Parent support groups can be helpful. Clinicians recognize that they are not only caring for the young person but also recognize that parents are providing the majority of their care. It is not helpful if parents are not included in discussion of the management plan. It is also important that the negotiation with the school is not left up to the parents but assisted by the professionals. If there is a teacher liaison available, that is the most helpful in communicating with teachers, but medical support to ensure that teachers have documentation for their authorities is usually very much appreciated.

Feedback from Young People

Feedback from young people and their families has been welcomed and modified management. It should continue to inform management. They affirmed that being believed by clinicians, family and school staff, and feeling as if they had an advocate to help them navigate the education system, were crucial to for their general well-being and ability to cope.63,78 They reported feeling less out of control, helpless and hopeless due to being actively involved in lifestyle decisions. This management framework provided them with some control over their life again. Even if it took longer to achieve their aspirations or required modified plans, the support to pursue their aspirations gave hope. Continuing social contact helped ease their re-engagement into social life again.

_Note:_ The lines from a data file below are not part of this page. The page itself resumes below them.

(** [Cmd.sendExec]. The tracing span is not modelled, except that
    tagging it evaluates [c.Args[1:]]. *)
Definition sendExec (c : Cmd) (ctx : Context)
    : M World (Reader * Header + error) :=
  repo <- lift (go_deref (Repo c)) ;;
  let repoURI := NormalizeRepo (sourcegraph.URI repo) in
  match Args c with
  | [] => panic "runtime error: slice bounds out of range"
  | _ :: args =>
      match ctx_Err ctx with
      | Some err => deadlineExceededCounter_Inc ;;; ret (inr err)
      | None =>
          let sum := md5.Sum (bytes_of_string repoURI) in
          match BigEndian_Uint64 sum with
          | None => panic "runtime error: index out of range"
          | Some h =>
              serverIndex <- lift (go_mod h (Z.of_nat (length (Addrs (client c))))) ;;
              addr <- lift (go_index (Addrs (client c)) serverIndex) ;;
              r <- httpPost (client c) ctx addr "exec"
                     (ExecRequest repoURI (EnsureRevision c) args) ;;
              match r with
              | inr err => ret (inr err)
              | inl resp =>
                  if decide (StatusCode resp = 200%Z) then
                    ret (inl (Body resp, Trailer resp))
                  else if decide (StatusCode resp = 404%Z) then
                    let '(payload, err) := json_NotFoundPayload (Body resp) in
                    match err with
                    | Some err => ret (inr err)
                    | None =>
                        ret (inr (vcs_RepoNotExistError (protocol.nf_CloneInProgress payload)))
                    end
                  else
                    ret (inr (errors_New
                      ("unexpected status code: " +:+ pretty (StatusCode resp))))
              end
          end
      end
  end.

Many indicated their frustration with family anxiety about pursuing “cures” in a myriad of alternative medical practices. Apart from sources providing advice for healthy diets, and provision of massage therapies for pain, there was minimal support for any.63

Many young people reported that while they were trying to manage the illness and school they did not welcome the suggestion of psychological assistance; however, frequently as they were recovering and becoming more socially engaged they welcomed the opportunity to work through some social issues and also needed to be reassured that if they had to deal with similar adversity again, they had the skills to cope with it. They noticed that they had often missed some opportunities for social learning during their time with illness, and they needed assurance that they did have those skills. A few, several years later, disclosed sexual abuse that occurred after they became unwell, which compounded their trauma, and they identified it as a significant contributor to their slower-than-expected recovery.

Others were more willing to accept that learning to cope and prioritize activities was useful. Many felt that there was a stigma around the illness as there was no obvious measurable pathology or visible disability. They were very sensitive to comments about it “being all in the mind” or “there must be a problem with school” or “in your family” or “you must be depressed”, etc..

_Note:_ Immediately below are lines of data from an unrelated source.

(** The filter [{ subject, isActive: true, endDate: { $gte: now } }]; its
    [subject] is a string of the request, which the query casts. *)
Definition open_in_subject (now : Z) (subjectId : string)
    (d : string * quiz) : Prop :=
  subject d.2 = subjectId ∧ isActive d.2 = true ∧ now <= endDate d.2.

Global Instance open_in_subject_dec now subjectId d :
  Decision (open_in_subject now subjectId d).
Proof. unfold open_in_subject; apply _. Defined.

(** [sort('startDate')]: ascending. *)
Definition by_startDate (a b : string * quiz) : Prop :=
  startDate a.2 <= startDate b.2.

Global Instance by_startDate_dec a b : Decision (by_startDate a b).
Proof. unfold by_startDate; apply _. Defined.

Definition getQuizzesBySubject (now : Z) (subjectId : string)
    (user : principal) (users : gmap string userDoc)
    (quizzes : gmap string quiz) : response (list (listedQuiz string)) :=
  if is_oid subjectId then
    let found := filter (open_in_subject now subjectId) (map_to_list quizzes) in
    Json 200 (listed (bool_decide (role user = Student)) users id
                <$> merge_sort by_startDate found)
  else CastFailed.

(** ** getStudentQuizzes *)

(** Of the User and Subject models, which live in other modules, the fields
    the handler reads: the student's department reference and semester, the
    subject's department, semester, name and code. *)
Record studentDoc : Type := mkStudentDoc {
  sd_department : option string;
  sd_semester : Z
}.

Record subjectInfo : Type := mkSubjectInfo {
  si_name : string;
  si_code : string;
  si_department : string;
  si_semester : Z
}.

(** [populate('department')]: the reference survives when the department
    exists. *)
Definition populated_department (departments : gset string)
    (student : studentDoc) : option string :=
  d ← sd_department student;
  if bool_decide (d ∈ departments) then Some d else None.

(** [populate('subject', 'name code')]. *)
Definition populate_subject (subjects : gmap string subjectInfo)
    (sid : string) : option (string * (string * string)) :=
  (λ s, (sid, (si_name s, si_code s))) <$> subjects !! sid.

Definition taught_to (dept : string) (semester : Z)
    (s : string * subjectInfo) : Prop :=
  si_department s.2 = dept ∧ si_semester s.2 = semester.

Global Instance taught_to_dec dept semester s :
  Decision (taught_to dept semester s).
Proof. unfold taught_to; apply _. Defined.

(** The filter [{ subject: { $in: subjectIds }, isActive: true }]. *)
Definition active_in (subjectIds : list string) (d : string * quiz) : Prop :=
  subject d.2 ∈ subjectIds ∧ isActive d.2 = true.

Global Instance active_in_dec subjectIds d : Decision (active_in subjectIds d).
Proof. unfold active_in; apply _. Defined.

(** [sort('-createdAt')]: descending. *)
Definition by_createdAt_desc (a b : string * quiz) : Prop :=
  createdAt b.2 <= createdAt a.2.

Global Instance by_createdAt_desc_dec a b : Decision (by_createdAt_desc a b).
Proof. unfold by_createdAt_desc; apply _. Defined.

Definition getStudentQuizzes (user : principal)
    (students : gmap string studentDoc) (departments : gset string)
    (subjects : gmap string subjectInfo) (users : gmap string userDoc)
    (quizzes : gmap string quiz)
    : response (list (listedQuiz (option (string * (string * string))))) :=
  match students !! user_id user with
  | None => ServerError "Cannot read properties of null"
  | Some student =>
      match populated_department departments student with
      | None => Json 200 []
      | Some dept =>
          let subjectIds :=
            (filter (taught_to dept (sd_semester student))
                    (map_to_list subjects)).*1 in
          let found := filter (active_in subjectIds) (map_to_list quizzes) in
          Json 200 (listed true users (populate_subject subjects)
                      <$> merge_sort by_createdAt_desc found)
      end
  end.

(** ** The quiz part of getStudentPerformance (reportController) *)

(** A property read off a document: unset, [null], or a value. *)
Inductive jsval (A : Type) : Type :=
  | JsUndefined
  | JsNull
  | JsValue (a : A).
Global Arguments JsUndefined {A}.
Global Arguments JsNull {A}.
Global Arguments JsValue {A} a.

(** [attempt?.field]: unset when there is no attempt or the field was never
    written. *)
Definition optional_field {A : Type} (f : attempt → option A)
    (a : option attempt) : jsval A :=
  match a ≫= f with
  | Some x => JsValue x
  | None => JsUndefined
  end.

Record quizStat : Type := mkQuizStat {
  qs_quizTitle : string;
  qs_subject : option (string * (string * string));
  qs_score : jsval number;
  qs_totalMarks : number;
  qs_percentage : jsval number;
  qs_submittedAt : jsval Z
}.

(** The filter [{ 'attempts.student': studentId }]. *)
Definition attempted_by (studentId : string) (d : string * quiz) : Prop :=
  Exists (attempt_of studentId) (attempts d.2).

Global Instance attempted_by_dec studentId d : Decision (attempted_by studentId d).
Proof. unfold attempted_by; apply _. Defined.

Definition quizStats (studentId : string) (subjects : gmap string subjectInfo)
    (quizzes : gmap string quiz) : list quizStat :=
  (λ d : string * quiz,
     let attempt := snd <$> list_find (attempt_of studentId) (attempts d.2) in
     mkQuizStat (title d.2) (populate_subject subjects (subject d.2))
                (optional_field score attempt) (totalMarks d.2)
                (optional_field percentage attempt)
                (optional_field submittedAt attempt))
  <$> filter (attempted_by studentId) (map_to_list quizzes).

(** [q.percentage !== null]. *)
Definition not_null {A : Type} (v : jsval A) : Prop :=
  match v with JsNull => False | _ => True end.

Global Instance not_null_dec {A} (v : jsval A) : Decision (not_null v).
Proof. destruct v; simpl; apply _. Defined.

Definition completedQuizzes (stats : list quizStat) : list quizStat :=
  filter (λ q, not_null (qs_percentage q)) stats.

(** [statistics.totalQuizzes]. *)
Definition totalQuizzes (studentId : string)
    (subjects : gmap string subjectInfo) (quizzes : gmap string quiz) : nat :=
  length (completedQuizzes (quizStats studentId subjects quizzes)).

(** * Further notions *)

(** The marks a quiz can give: those of its questions, added to 0 one after
    the other in the order of the questions. *)
Definition total_of (qs : list question) : number :=
  foldl (λ sum q, js_add sum (marks q)) (num 0) qs.

(** The numbers that are neither NaN nor negative: 0, the positive finite
    numbers and the positive infinity. *)
Definition nonneg (x : number) : Prop :=
  match x with
  | S754_zero s | S754_infinity s | S754_finite s _ _ => s = false
  | S754_nan => False
  end.

(** The submission that answers every question once and correctly. *)
Definition perfect_answers (qs : list question) : list answer :=
  imap (λ i q, mkAnswer (Z.of_nat i) (correctAnswer q)) qs.

(** What the schema accepts of a question of a request. *)
Definition valid_input (qi : questionInput) : Prop :=
  qi_questionText qi ≠ ""
  ∧ Forall (λ o, o ≠ "") (qi_options qi)
  ∧ 0 <= qi_correctAnswer qi
  ∧ js_le (num 1) (qi_marks qi) = true.

(** How an attempt may differ after later requests: its student and start
    time are kept, a completed attempt is kept whole, and an attempt still
    in progress has not been written. *)
Definition attempt_evolves (a a' : attempt) : Prop :=
  student a' = student a ∧ startedAt a' = startedAt a
  ∧ (status a = Completed → a' = a)
  ∧ (status a' = InProgress → a' = a).

(** How a quiz may differ after later requests: same definition, and every
    attempt still at its place. *)
Definition quiz_evolves (q q' : quiz) : Prop :=
  same_definition q' q
  ∧ ∀ j a, attempts q !! j = Some a →
           ∃ a', attempts q' !! j = Some a' ∧ attempt_evolves a a'.

(** A request that passes the validation. *)
Definition example_request : quizInput :=
  example_body [ mkQuestionInput "Which?" ["a"; "b"] 1 (num 2);
                 mkQuestionInput "Why?" ["c"] 0 (num 3) ].


(** The quiz of the rounding example: 7 marks out of 25 are 28 percent. *)
Definition rounding_quiz : quiz :=
  mkQuiz "Rounding" None subject1 "teacher1"
         [ mkQuestion "q0" "First question" ["a"; "b"] 0 (num 7);
           mkQuestion "q1" "Second question" ["a"; "b"] 0 (num 18) ]
         (num 25) 30 1000 2000 [new_attempt "student1" 1500] true 900 1500 1.

Definition rounding_store : gmap string quiz := {[ quiz7 := rounding_quiz ]}.

(** Three questions of 2^53, 1 and 1 marks, each with option 0 correct. *)
Definition large_questions : list question :=
  [ mkQuestion "q0" "First question" ["a"; "b"] 0 (num (2 ^ 53));
    mkQuestion "q1" "Second question" ["a"; "b"] 0 (num 1);
    mkQuestion "q2" "Third question" ["a"; "b"] 0 (num 1) ].


Definition large_reordered : list answer :=
  [mkAnswer 1 0; mkAnswer 2 0; mkAnswer 0 0].

(** A quiz without questions, as createQuiz stores it, started by
    student1. *)
Definition empty_request : quizInput := example_body [].

Definition zero_store : gmap string quiz :=
  fst (startQuiz 1200 1201 quiz0 student1
         (fst (createQuiz 900 quiz0 (λ _, "q") teacher1 empty_request
                          example_subjects ∅))).

(** * Properties *)

(** ** The collections *)

Lemma findById_Some {A} (id : string) (collection : gmap string A) (doc : A) :
  collection !! id = Some doc → findById is_oid id collection = Found doc.
Proof. intros H. unfold findById. by rewrite H. Qed.

Lemma findById_Found {A} (id : string) (collection : gmap string A) (doc : A) :
  findById is_oid id collection = Found doc → collection !! id = Some doc.
Proof.
  unfold findById. destruct (collection !! id); [congruence|].
  by destruct (is_oid id).
Qed.

(** ** Scoring *)

Lemma num_0 : num 0 = S754_zero false.
Proof. reflexivity. Qed.




Section Scoring.
Variable qs : list question.

Lemma js_index_range (i : Z) :
  is_Some (js_index qs i) ↔ 0 <= i < Z.of_nat (length qs).
Proof.
  unfold js_index. destruct (decide (0 <= i)) as [Hi|Hi].
  - rewrite lookup_lt_is_Some. lia.
  - split; [intros [? ?]; discriminate | lia].
Qed.

Lemma matched_index (a : answer) :
  matched qs a
  = q ← js_index qs (questionIndex a);
    if decide (correctAnswer q = selectedOption a) then Some q else None.
Proof.
  unfold matched.
  destruct (js_index qs (questionIndex a)) as [q|] eqn:Hq; simpl.
  - assert (Hr : 0 <= questionIndex a < Z.of_nat (length qs))
      by (apply js_index_range; eauto).
    rewrite bool_decide_eq_true_2 by exact Hr.
    unfold js_index in Hq. rewrite decide_True in Hq by lia. rewrite Hq.
    destruct (decide (correctAnswer q = selectedOption a)).
    + by rewrite bool_decide_eq_true_2.
    + by rewrite bool_decide_eq_false_2.
  - case_bool_decide as Hr; [|done].
    apply js_index_range in Hr. rewrite Hq in Hr. by destruct Hr.
Qed.

Lemma score_step_matched (s : number) (a : answer) :
  score_step qs s a
  = match matched qs a with Some q => js_add s (marks q) | None => s end.
Proof.
  rewrite matched_index. unfold score_step.
  destruct (js_index qs (questionIndex a)) as [q|]; simpl; [|done].
  by destruct (decide (correctAnswer q = selectedOption a)).
Qed.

If the outpatient program was not sufficient or there were additional family issues, an intensive interdisciplinary team program was reported as being helpful, especially for school liaison, assistance with planning and management of orthostatic intolerance.90


ME/CFS provides many challenges for both the clinician and the young person. In the light of a lack of evidence for underlying pathophysiology and specific interventions, apart from specific symptom management, there is much that can be done to support young people and their families dealing with the impact of chronic illness on the tasks of adolescence. Paying attention to social learning needs and educational support have been identified by young people as being of similar importance to medical management. Individualized plans with active input from young people are valued. For the few where additional support is needed, multidisciplinary teams can address psychological strategies for planning, coping and anxiety management; physical therapy, particularly if orthostatic intolerance has been difficult to manage; and occupational therapy for assistance with activities of daily living, as well as educational liaison.


The young people and their families that have actively participated in providing welcomed feedback regarding their management in this complex illness has been invaluable. Colleagues who have provided their insights and experience has been much appreciated.


The author reports no conflicts of interest in this work.